Keep Network Monitoring System from Boar Network

This repository contains tools for monitoring keep-core and keep-ecdsa clients of Keep Network.

This is a complete solution for real-time health monitoring of Keep clients and systems they are running on, including client and system-level alerts pushed to Opsgenie mobile client of an on-call engineer, Ethereum connectivity health checks, and operator account balances monitoring.

❗	This repository does not contain any tools for key shares backups, operator key backups, secure access to them, cluster relocation, and other infrastructure-level features that should be supported by a production-grade deployment.

The tools support monitoring of:

Keep Network clients, including metrics exposed by the client and client logs,
host machines the clients are working on,
ethereum accounts balances for Keep Network operators.

The configuration includes pre-defined sets of Dashboards and Alerts.

Alerts integration with Slack and Opsgenie is supported.

Table of Contents

1. Installation
2. Monitoring Targets
- 2.1. Target Endpoints Configuration
- 2.2. Adding Targets To The Monitoring System
3. Alerts
- 3.1. Alerts Configuration
- 3.2. Alerts Rules
4. Dashboards
5. Client Logs Monitoring
- 5.1. Logz.io

1. Installation

To install the monitoring system first clone this repository on your machine:

git clone git@github.com:boar-network/keep-monitoring.git

Then, install Docker and Docker Compose and run:

docker-compose up

Containers named prometheus and grafana will be up and running.

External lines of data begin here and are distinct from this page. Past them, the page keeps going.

(** The catalog entries of one tier, in catalog order. *)
Definition tierItems (toLowerCase : JSString.t → JSString.t)
    (db : JSMap.t Item.t) (q : JSString.t) (T : Tier) : list Item.t :=
  filter (λ it, tierOf q (toLowerCase (Item.name it)) = Some T)
         (JSMap.values db).

(** ** Vocabulary of the specification for the aggregator *)

(** The summary carries a failure marker (an [error] property). *)
Definition hasFailureMarker (r : ServerResult) : bool :=
  match r with ServerError _ _ _ _ => true | ServerQuote _ _ _ _ _ _ _ _ => false end.

(** The call for one shard fails: [getMarketData] throws. *)
Definition shardCallFails (net : Network) (itemId : Z) (server : Server.t)
    : bool :=
  match getMarketData net (Server.id server) itemId with
  | Throw _ => true
  | Return _ => false
  end.

(** The payload listings of one shard. *)
Definition listingsOf (data : MarketData.t) (server : Server.t)
    : list Listing.t :=
  filter (λ l, Listing.worldID l = Some (Server.id server))
         (default [] (MarketData.listings data)).

(** Least element of a list of prices, absent for the empty list. *)
Definition leastOf (xs : list Z) : option Z :=
  match xs with
  | [] => None
  | x :: xs' => Some (foldl Z.min x xs')
  end.

(** Prices present on the non-failed shards of a report. *)
Definition presentNQ (servers : list ServerResult) : list Z :=
  omap (λ r, match r with
             | ServerQuote _ _ _ _ _ minPriceNQ _ _ => minPriceNQ
             | ServerError _ _ _ _ => None
             end) servers.

Definition presentHQ (servers : list ServerResult) : list Z :=
  omap (λ r, match r with
             | ServerQuote _ _ _ _ _ _ minPriceHQ _ => minPriceHQ
             | ServerError _ _ _ _ => None
             end) servers.

(** The failure marker of the summary, if it has one, is not the empty
    string. *)
Definition markerNonEmpty (r : ServerResult) : Prop :=
  match r with
  | ServerError _ _ _ error => error ≠ []
  | ServerQuote _ _ _ _ _ _ _ _ => True
  end.

(** ** Vocabulary of the specification for the catalog generator *)

(** A code unit between "0" and "9". *)
Definition isDecimalDigit (c : N) : Prop := (48 ≤ c ≤ 57)%N.

(** Value of a text of decimal digits, continuing from [a]. *)
Definition decimalValue (a : Z) (ds : JSString.t) : Z :=
  foldl (λ a c, a * 10 + (Z.of_N c - 48)) a ds.

(** ** Further vocabulary for the resolver *)

(** Rank of a tier, the best first; 3 for a name that does not match. *)
Definition tierRank (T : option Tier) : nat :=
  match T with
  | Some EndsWith => 0
  | Some StartsWith => 1
  | Some Contains => 2
  | None => 3
  end.

(** Best match first: by tier, then by name length, then by id. *)
Definition bestFirst (toLowerCase : JSString.t → JSString.t)
    (q : JSString.t) (a b : Item.t) : Prop :=
  (tierRank (tierOf q (toLowerCase (Item.name a)))
   < tierRank (tierOf q (toLowerCase (Item.name b))))%nat
  ∨ (tierRank (tierOf q (toLowerCase (Item.name a)))
     = tierRank (tierOf q (toLowerCase (Item.name b)))
     ∧ byLengthThenId a b).

(** The distinct elements of a list, each at its first occurrence. *)
Definition firstOccurrences {A} `{EqDecision A} (l : list A) : list A :=
  reverse (remove_dups (reverse l)).

(** ** Further vocabulary for the aggregator *)

(** The listings of one shard in the source the aggregator ends up using:
    the data-center payload filtered on the shard when that request
    resolves, the payload of the shard's own request otherwise. *)
Definition shardListings (net : Network) (itemId : Z) (server : Server.t)
    : list Listing.t :=
  match requestDC net itemId with
  | Resolved data => listingsOf data server
  | Rejected _ _ =>
      match getMarketData net (Server.id server) itemId with
      | Return data => default [] (MarketData.listings data)
      | Throw _ => []
      end
  end.

(** A single-world payload rewritten as a data-center payload: the same
    listings, each tagged with the id of the world. *)
Definition asDataCenterPayload (serverId : Z) (data : MarketData.t)
    : MarketData.t :=
  MarketData.mk None
    (Some ((λ l, Listing.mk (Some serverId) (Listing.hq l)
                   (Listing.pricePerUnit l))
           <$> default [] (MarketData.listings data)))
    None None None None.

(** ** The rest of the catalog generator: [splitCSVLines] and [parseCSV] *)

(** [xs.join(sep)] *)
Fixpoint Array_join (sep : JSString.t) (xs : list JSString.t) : JSString.t :=
  match xs with
  | [] => []
  | x :: rest =>
      match rest with
      | [] => x
      | _ :: _ => x ++ sep ++ Array_join sep rest
      end
  end.

(** [if (currentLine.trim()) lines.push(currentLine)] *)
Definition pushLine (lines : list JSString.t) (currentLine : JSString.t)
    : list JSString.t :=
  if decide (JSString.trim currentLine = []) then lines
  else lines ++ [currentLine].

(** [splitCSVLines]: the loop over the characters of the text. *)
Fixpoint splitCSVLines_from (csvText : JSString.t) (lines : list JSString.t)
    (currentLine : JSString.t) (inQuotes : bool) : list JSString.t :=
  match csvText with
  | [] => pushLine lines currentLine
  | char :: rest =>
      if (char =? 34)%N then
        splitCSVLines_from rest lines (currentLine ++ [char]) (negb inQuotes)
      else if ((char =? 10) || (char =? 13))%N && negb inQuotes then
        match rest with
        | next :: rest' =>
            if ((char =? 13) && (next =? 10))%N
            then splitCSVLines_from rest' (pushLine lines currentLine) []
                                    inQuotes
            else splitCSVLines_from rest (pushLine lines currentLine) []
                                    inQuotes
        | [] => splitCSVLines_from rest (pushLine lines currentLine) []
                                   inQuotes
        end
      else splitCSVLines_from rest lines (currentLine ++ [char]) inQuotes
  end.

Definition splitCSVLines (csvText : JSString.t) : list JSString.t :=
  splitCSVLines_from csvText [] [] false.

(** The loop of [parseCSV] over the column names: the index of the last
    column called Name and of the last column called Icon, [None] for the
    initial -1. *)
Definition findColumns (columnNames : list JSString.t)
    : option nat * option nat :=
  foldl (λ '(nameIndex, iconIndex) '(i, column),
           let col := JSString.trim column in
           (if decide (col = js "Name") then Some i else nameIndex,
            if decide (col = js "Icon") then Some i else iconIndex))
        (None, None) (imap pair columnNames).

(** The message of the error thrown for a text of fewer than 4 lines. *)
Definition csvFormatError : JSString.t :=
  [67; 83; 86; 32; 54028; 51068; 32; 54805; 49885; 51060; 32; 50732; 48148;
   47476; 51648; 32; 50506; 49845; 45768; 45796; 46]%N.

(** [parseCSV] *)
Definition parseCSV (csvText : JSString.t) : Completion (list Item.t) :=
  let lines := splitCSVLines csvText in
  if decide (length lines < 4)%nat
  then Throw (JSError.mk None csvFormatError)
  else
    let columnNames := parseCSVLine (default [] (lines !! 1%nat)) in
    let '(nameIndex, iconIndex) := findColumns columnNames in
    Return (parseRows (default 10%nat nameIndex) (default 11%nat iconIndex)
                      lines).1.

(** ** Vocabulary for the CSV format *)

(** A cell written between quotes, its quotes doubled. *)
Definition csvQuoted (cell : JSString.t) : JSString.t :=
  [34%N] ++ (cell ≫= λ c, if (c =? 34)%N then [34; 34]%N else [c]) ++ [34%N].

(** A cell as written in a row: quoted, or as it is. *)
Definition csvCell (cell : bool * JSString.t) : JSString.t :=
  if cell.1 then csvQuoted cell.2 else cell.2.

(** A cell that can be written without quotes: no quote and no comma. *)
Definition csvPlain (cell : JSString.t) : Prop :=
  Forall (λ c, c ≠ 34%N ∧ c ≠ 44%N) cell.

(** The pieces of a text between separators. *)
Fixpoint segmentsFrom (isSeparator : N → bool) (s current : JSString.t)
    : list JSString.t :=
  match s with
  | [] => [current]
  | c :: s' =>
      if isSeparator c then current :: segmentsFrom isSeparator s' []
      else segmentsFrom isSeparator s' (current ++ [c])
  end.

Definition isLineBreak (c : N) : bool := ((c =? 10) || (c =? 13))%N.

(** What the generator guarantees of an emitted entry. *)
Definition wellFormedItem (item : Item.t) : Prop :=
  0 < Item.id item
  ∧ Item.name item ≠ []
  ∧ JSString.trim (Item.name item) = Item.name item
  ∧ match Item.icon item with
    | Some path =>
        js "/i/" `prefix_of` path ∧ js ".png" `suffix_of` path
        ∧ (20 ≤ length path)%nat
    | None => True
    end.

(** The last column called [target], [None] when no column is. *)
Definition lastColumn (target : JSString.t) (columnNames : list JSString.t)
    (index : option nat) : Prop :=
  match index with
  | Some i =>
      (∃ column, columnNames !! i = Some column
                 ∧ JSString.trim column = target)
      ∧ ∀ j column, (i < j)%nat → columnNames !! j = Some column →
                    JSString.trim column ≠ target
  | None => Forall (λ column, JSString.trim column ≠ target) columnNames
  end.

(** A row of cells written as a line, and rows written as a text with a
    line feed between the lines. *)
Definition csvLine (cells : list (bool * JSString.t)) : JSString.t :=
  Array_join [44%N] (csvCell <$> cells).

Definition csvText (rows : list (list (bool * JSString.t))) : JSString.t :=
  Array_join [10%N] (csvLine <$> rows).

(** A row that can be written: at least one cell, no quote, comma or line
    break in a cell written without quotes, and a line that is not blank. *)
Definition csvWritten (cells : list (bool * JSString.t)) : Prop :=
  cells ≠ []
  ∧ Forall (λ cell, cell.1 = false →
                    Forall (λ c, c ≠ 34%N ∧ c ≠ 44%N ∧ isLineBreak c = false)
                           cell.2) cells
  ∧ JSString.trim (csvLine cells) ≠ [].

(** The item of a row of cells, if the row gives one. *)
Definition itemOfRow (nameIndex iconIndex : nat) (cols : list JSString.t)
    : option Item.t :=
  match parseRow nameIndex iconIndex cols with
  | RowItem item => Some item
  | _ => None
  end.

(** ** The commands of the [messageCreate] handler *)

(** The prefixes of the two price commands, [!] and two Hangul syllables
    followed by a space, or by [id] and a space. *)
Definition priceCommand : JSString.t := [33; 49884; 49464; 32]%N.
Definition idCommand : JSString.t := [33; 49884; 49464; 105; 100; 32]%N.

(** [s.slice(start)] for [0 <= start]. *)
Definition String_slice (s : JSString.t) (start : nat) : JSString.t :=
  drop start s.

(** A row of [response.data.results] of the XIVAPI search, with the
    fields the bot reads. *)
Module XivRow.
Record t := mk {
  row_id : Z;
  Name : JSString.t;
  Icon_path_hr1 : option JSString.t
}.
End XivRow.

(** Outcome of the request of [searchItemByNameEN]: the promise resolves
    with [response.data.results], [None] when the field is absent, or
    rejects. *)
Inductive XivResult :=
| XivResolved (results : option (list XivRow.t))
| XivRejected (message : JSString.t).

(** [searchItemByNameEN], given the outcome of its request. *)
Definition searchItemByNameEN (response : XivResult) : option Item.t :=
  match response with
  | XivResolved (Some (result :: _)) =>
      Some (Item.mk (XivRow.row_id result) (XivRow.Name result)
              match XivRow.Icon_path_hr1 result with
              | Some path => if decide (path = []) then None else Some path
              | None => None
              end)
  | _ => None
  end.

(** The icon address, set under [if (item.icon)]. *)
Definition iconUrlOf (icon : option JSString.t) : option JSString.t :=
  match icon with
  | Some path =>
      if decide (path = []) then None
      else Some (js "https://xivapi.com" ++ path)
  | None => None
  end.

The Grafana dashboard will be accessible on port 8080 (http://localhost:8080/). Use admin/admin credentials when signing in for the first time.

For guidance on setting up nodes to be monitored see Monitoring Targets section.

2. Monitoring Targets

To add monitoring targets you should first configure target endpoints and add them to the monitoring system.

2.1. Target Endpoints Configuration

Several types of target endpoints can be handled by the monitoring system:

2.1.1. Client-level metrics endpoint

To expose client-level metrics endpoint of keep-core or keep-ecdsa clients just make sure the Metrics.Port config property is set for each of them. Everything else works out of the box.

For further details, here is the list of of references describing Keep clients monitoring and diagnostics:

2.1.2. System-level metrics endpoint

Exposing system-level metrics is a little bit harder as it depends on the platform.

For *NIX systems you should use the Node Exporter tool. Installation instructions are described here.

You can also use the predefined Ansible playbook to install the node exporter automatically on the target machine and expose it on port 9602 by running:

ansible-playbook -i <user>@<machine>, -e "ansible_port=<ssh_port>" ./ansible-playbooks/linux-node-exporter.yml

2.1.3. Ethereum accounts balances endpoint

Ethereum accounts monitoring requires connection to Ethereum API. This can be Geth, Alchemy, Infura or any other service.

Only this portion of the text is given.